Exercise.
Only one portion of the data is to be written out: from the line bearing "active row with" through the line bearing "then flat_map (tick_events". Write it exactly as it appears.

⟨

(** C9: in a tick of either scheduler, generation and delivery start for a
    row only if the row is stored with [is_active = true] and the first
    five characters of its [schedule_time] are the current [HH:MM]; an
    active row with any other time is compared and skipped; a row with
    [is_active = false] is never compared; and, the backend answering, an
    active row whose time matches is triggered. *)
Theorem scheduler_triggers_on_time_match_only (db : Database F) (current_time : str) :
  forall tick,
    tick = check_and_send_scheduled_newsletters db current_time
    \/ tick = check_and_send_scheduled db current_time ->
    (forall user_id row,
        GenerateAndSend user_id row ∈ tick ->
        row ∈ scheduled_deliveries db /\ sd_is_active row = true
        /\ take 5 (sd_schedule_time row) = current_time
        /\ user_id = sd_user_id row)
    /\ (forall row t,
           TimeCompared row t ∈ tick ->
           row ∈ scheduled_deliveries db /\ sd_is_active row = true
           /\ t = current_time)
    /\ (forall row,
           available db = true -> row ∈ scheduled_deliveries db ->
           sd_is_active row = true ->
           TimeCompared row current_time ∈ tick
           /\ (take 5 (sd_schedule_time row) = current_time ->
               GenerateAndSend (sd_user_id row) row ∈ tick)
           /\ (take 5 (sd_schedule_time row) <> current_time ->
               forall user_id, GenerateAndSend user_id row ∉ tick)).
Proof.
  intros tick Htick.
  assert (Heq : tick = check_and_send_scheduled_newsletters db current_time).
  { destruct Htick as [->| ->]; [done|apply in_process_tick]. }
  clear Htick. subst tick. rewrite standalone_tick.
  assert (Hmem : forall e,
             e ∈ (if available db
                  then flat_map (tick_events current_time)
                         (List.filter sd_is_active (scheduled_deliveries db))
                  else []) <->
             available db = true /\
             exists row, row ∈ scheduled_deliveries db /\ sd_is_active row = true
                         /\ e ∈ tick_events current_time row).
  { intros e. destruct (available db).
    - rewrite list_elem_of_In, in_flat_map. split.
      + intros (row & Hrow & He). apply filter_In in Hrow as [Hrow Hact].
        split; [done|]. exists row. by rewrite !list_elem_of_In.
      + intros (_ & row & Hrow & Hact & He). exists row.
        rewrite filter_In, <- !list_elem_of_In. done.
    - split; [by intros ?%elem_of_nil|by intros [? _]]. }
  assert (Hgen : forall user_id row row',
             GenerateAndSend user_id row ∈ tick_events current_time row' ->
             row = row' /\ take 5 (sd_schedule_time row) = current_time
             /\ user_id = sd_user_id row).
  { intros user_id row row' He. unfold tick_events in He.
    apply elem_of_cons in He as [He|He]; [discriminate|].
    destruct (bool_decide _) eqn:E; [|by apply elem_of_nil in He].
    apply bool_decide_eq_true in E.
    apply list_elem_of_singleton in He. by inversion He; subst. }
  split; [|split].
  - intros user_id row He. apply Hmem in He as (_ & row' & Hrow & Hact & He).
    apply Hgen in He as (-> & ? & ?). done.
  - intros row t He. apply Hmem in He as (_ & row' & Hrow & Hact & He).
    unfold tick_events in He.
    apply elem_of_cons in He as [He|He].
    + by inversion He; subst.
    + destruct (bool_decide _); [|by apply elem_of_nil in He].
      apply list_elem_of_singleton in He. discriminate.
  - intros row Hav Hrow Hact. split; [|split].
    + apply Hmem. split; [done|]. exists row. split; [done|]. split; [done|].
      unfold tick_events. apply elem_of_cons. by left.
    + intros Htime. apply Hmem. split; [done|]. exists row.
      split; [done|]. split; [done|].
      unfold tick_events. rewrite bool_decide_eq_true_2 by done.
      apply elem_of_cons. right. by apply list_elem_of_singleton.
    + intros Htime user_id He. apply Hmem in He as (_ & row' & _ & _ & He).
      apply Hgen in He as (_ & ? & _). done.
Qed.
End SchedulerFacts.

Section SchedulerInstances.
Import Supabase Scheduler.

Lemma scheduler_triggers_on_time_match_only_witness :
  check_and_send_scheduled_newsletters Samples.store (lit "08:00")
  = [ TimeCompared (Samples.schedule_of "bob" "08:00:00" true) (lit "08:00");
      GenerateAndSend (lit "bob") (Samples.schedule_of "bob" "08:00:00" true);
      TimeCompared (Samples.schedule_of "carol" "09:30:00" true) (lit "08:00") ]
  /\ (forall user_id,
        GenerateAndSend user_id (Samples.schedule_of "carol" "09:30:00" true)
        ∉ check_and_send_scheduled_newsletters Samples.store (lit "08:00"))
  /\ GenerateAndSend (lit "bob") (Samples.schedule_of "bob" "08:00:00" true)
     ∈ check_and_send_scheduled Samples.store (lit "08:00").
Proof.
  split; [reflexivity|].
  pose proof (scheduler_triggers_on_time_match_only Samples.store (lit "08:00")) as Hs.
  split.
  - destruct (Hs _ (or_introl eq_refl)) as (_ & _ & Hrow).
    apply (Hrow (Samples.schedule_of "carol" "09:30:00" true));
      [reflexivity| |reflexivity|discriminate].
    apply list_elem_of_In. simpl. auto.
  - destruct (Hs _ (or_intror eq_refl)) as (_ & _ & Hrow).
    apply (Hrow (Samples.schedule_of "bob" "08:00:00" true));
      [reflexivity| |reflexivity|reflexivity].
    apply list_elem_of_In. simpl. auto.
Defined.
End SchedulerInstances.

(** ** draft_generator.py: the template-only newsletter *)

Section TemplateFacts.
Import ContentAggregator DraftGenerator.

(** The section of the top stories is there exactly when there are both
    articles and summaries, and then it carries the heading. *)
Lemma articles_section_nil (rss_articles : list Article) (summaries : list str) :
  articles_section rss_articles summaries = []
  <-> rss_articles = [] \/ summaries = [].
Proof.
  unfold articles_section.
  destruct rss_articles as [|a l], summaries as [|t l'];
    try (split; [auto|done]).
  split; [|intros [?|?]; discriminate].
  intros Hx. apply (f_equal length) in Hx.
  rewrite !length_app in Hx.
  change (length (tpl "<section style=`padding: 20px 0;`>")) with 34 in Hx.
  simpl in Hx. lia.
Qed.

Lemma startswith_app (p s : str) : startswith p (p ++ s) = true.
Proof.
  induction p as [|c p IH]; simpl; [done|].
  by rewrite bool_decide_eq_true_2, IH.
Qed.

Lemma contains_here (sub s : str) :
  startswith sub s = true -> contains sub s = true.
Proof. intros Hs. destruct s; simpl; by rewrite Hs. Qed.

Lemma contains_app (sub a b : str) : contains sub (a ++ sub ++ b) = true.
Proof.
  induction a as [|c a IH]; simpl.
  - apply contains_here, startswith_app.
  - rewrite IH. apply orb_true_r.
Qed.

Lemma articles_section_heading (a : Article) (l : list Article) (t : str)
    (l' : list str) :
  contains top_stories_heading (articles_section (a :: l) (t :: l')) = true.
Proof. unfold articles_section. apply contains_app. Qed.

Lemma filter_none {A : Type} (P : A -> bool) (l : list A) :
  Forall (fun x => P x = false) l -> List.filter P l = [].
Proof. induction 1 as [|x l Hx _ IH]; simpl; [done|]. by rewrite Hx. Qed.

(** *** Occurrences of the words of the heading *)

































(** The document returned for one post and one video, rendered: the heading
    of the top stories does not occur in it. *)
Lemma template_only_sample_has_no_top_stories :
  match fst (generate_newsletter_with_ai Samples.failing_client
               (lit "January 07, 2025") [Samples.tweet; Samples.video] []
               (lit "Weekly") (lit "Proofs") (lit "Casual") 6 []) with
  | Ok html => contains (lit "Today's Top Stories") html = false
               /\ contains (lit "From Twitter") html = true
               /\ contains (lit "Watch This") html = true
  | Raise _ => False
  end.
Proof. vm_compute. done. Qed.

(** The hypothesis on the texts is needed: a title and a topic can spell
    the words of the heading between them, and the document then has the
    words in its title, though not the heading. *)
Lemma template_only_title_can_carry_the_words :
  match fst (generate_newsletter_with_ai Samples.failing_client
               (lit "January 07, 2025") [Samples.tweet] []
               (lit "Today's Top") (lit "Stories") (lit "Casual") 6 []) with
  | Ok html => contains top_stories_words html = true
               /\ contains top_stories_heading html = false
  | Raise _ => False
  end.
Proof. vm_compute. done. Qed.

End TemplateFacts.

(** ** content_aggregator.py: the summary of an article *)

Section CleanHtmlFacts.
Import ContentAggregator.

(** *** Tags *)

Lemma tagless_no_gt (s : str) : ">"%char ∉ s -> tagless s = true.
Proof.
  induction s as [|c s IH]; intros Hs; simpl; [done|].
  apply not_elem_of_cons in Hs as [Hc Hs].
  rewrite IH by done. rewrite andb_true_r.
  destruct (bool_decide (c = "<"%char)); [|done].
  unfold no_gt. rewrite (bool_decide_eq_true_2 _ Hs). apply orb_true_r.
Qed.

Lemma tagless_sound (s : str) : tagless s = true -> ~ has_tag s.
Proof.
  intros Ht (a & m & b & -> & Hm & Hgt).
  induction a as [|c a IH]; simpl in Ht.
  - apply andb_prop in Ht as [Ht _].
    destruct m as [|d m]; [done|].
    apply not_elem_of_cons in Hgt as [Hd Hgt].
    apply orb_prop in Ht as [Ht|Ht].
    + unfold starts_gt in Ht. apply bool_decide_eq_true in Ht.
      simpl in Ht. congruence.
    + unfold no_gt in Ht. apply bool_decide_eq_true in Ht.
      apply Ht. simpl. rewrite elem_of_cons, elem_of_app, elem_of_cons. auto.
  - apply andb_prop in Ht as [_ Ht]. by apply IH.
Qed.

Lemma tagless_app_r (a b : str) : tagless (a ++ b) = true -> tagless b = true.
Proof.
  induction a as [|c a IH]; simpl; [done|].
  intros [_ Ht]%andb_prop. by apply IH.
Qed.

Lemma starts_gt_app (a b : str) : starts_gt a = true -> starts_gt (a ++ b) = true.
Proof. by destruct a. Qed.

Lemma tagless_app_l (a b : str) : tagless (a ++ b) = true -> tagless a = true.
Proof.
  induction a as [|c a IH]; simpl; [done|].
  intros [Hc Ht]%andb_prop. rewrite IH by done. rewrite andb_true_r.
  destruct (bool_decide (c = "<"%char)); [|done].
  apply orb_prop in Hc as [Hc|Hc].
  - destruct a as [|d a]; [done|]. unfold starts_gt in *. simpl in *.
    by rewrite Hc.
  - unfold no_gt in *. apply bool_decide_eq_true in Hc.
    rewrite (bool_decide_eq_true_2 (">"%char ∉ a)); [apply orb_true_r|].
    intros Hin. apply Hc. apply elem_of_app. by left.
Qed.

⟩

Solution.
    active row with any other time is compared and skipped; a row with
    [is_active = false] is never compared; and, the backend answering, an
    active row whose time matches is triggered. *)
Theorem scheduler_triggers_on_time_match_only (db : Database F) (current_time : str) :
  forall tick,
    tick = check_and_send_scheduled_newsletters db current_time
    \/ tick = check_and_send_scheduled db current_time ->
    (forall user_id row,
        GenerateAndSend user_id row ∈ tick ->
        row ∈ scheduled_deliveries db /\ sd_is_active row = true
        /\ take 5 (sd_schedule_time row) = current_time
        /\ user_id = sd_user_id row)
    /\ (forall row t,
           TimeCompared row t ∈ tick ->
           row ∈ scheduled_deliveries db /\ sd_is_active row = true
           /\ t = current_time)
    /\ (forall row,
           available db = true -> row ∈ scheduled_deliveries db ->
           sd_is_active row = true ->
           TimeCompared row current_time ∈ tick
           /\ (take 5 (sd_schedule_time row) = current_time ->
               GenerateAndSend (sd_user_id row) row ∈ tick)
           /\ (take 5 (sd_schedule_time row) <> current_time ->
               forall user_id, GenerateAndSend user_id row ∉ tick)).
Proof.
  intros tick Htick.
  assert (Heq : tick = check_and_send_scheduled_newsletters db current_time).
  { destruct Htick as [->| ->]; [done|apply in_process_tick]. }
  clear Htick. subst tick. rewrite standalone_tick.
  assert (Hmem : forall e,
             e ∈ (if available db
                  then flat_map (tick_events current_time)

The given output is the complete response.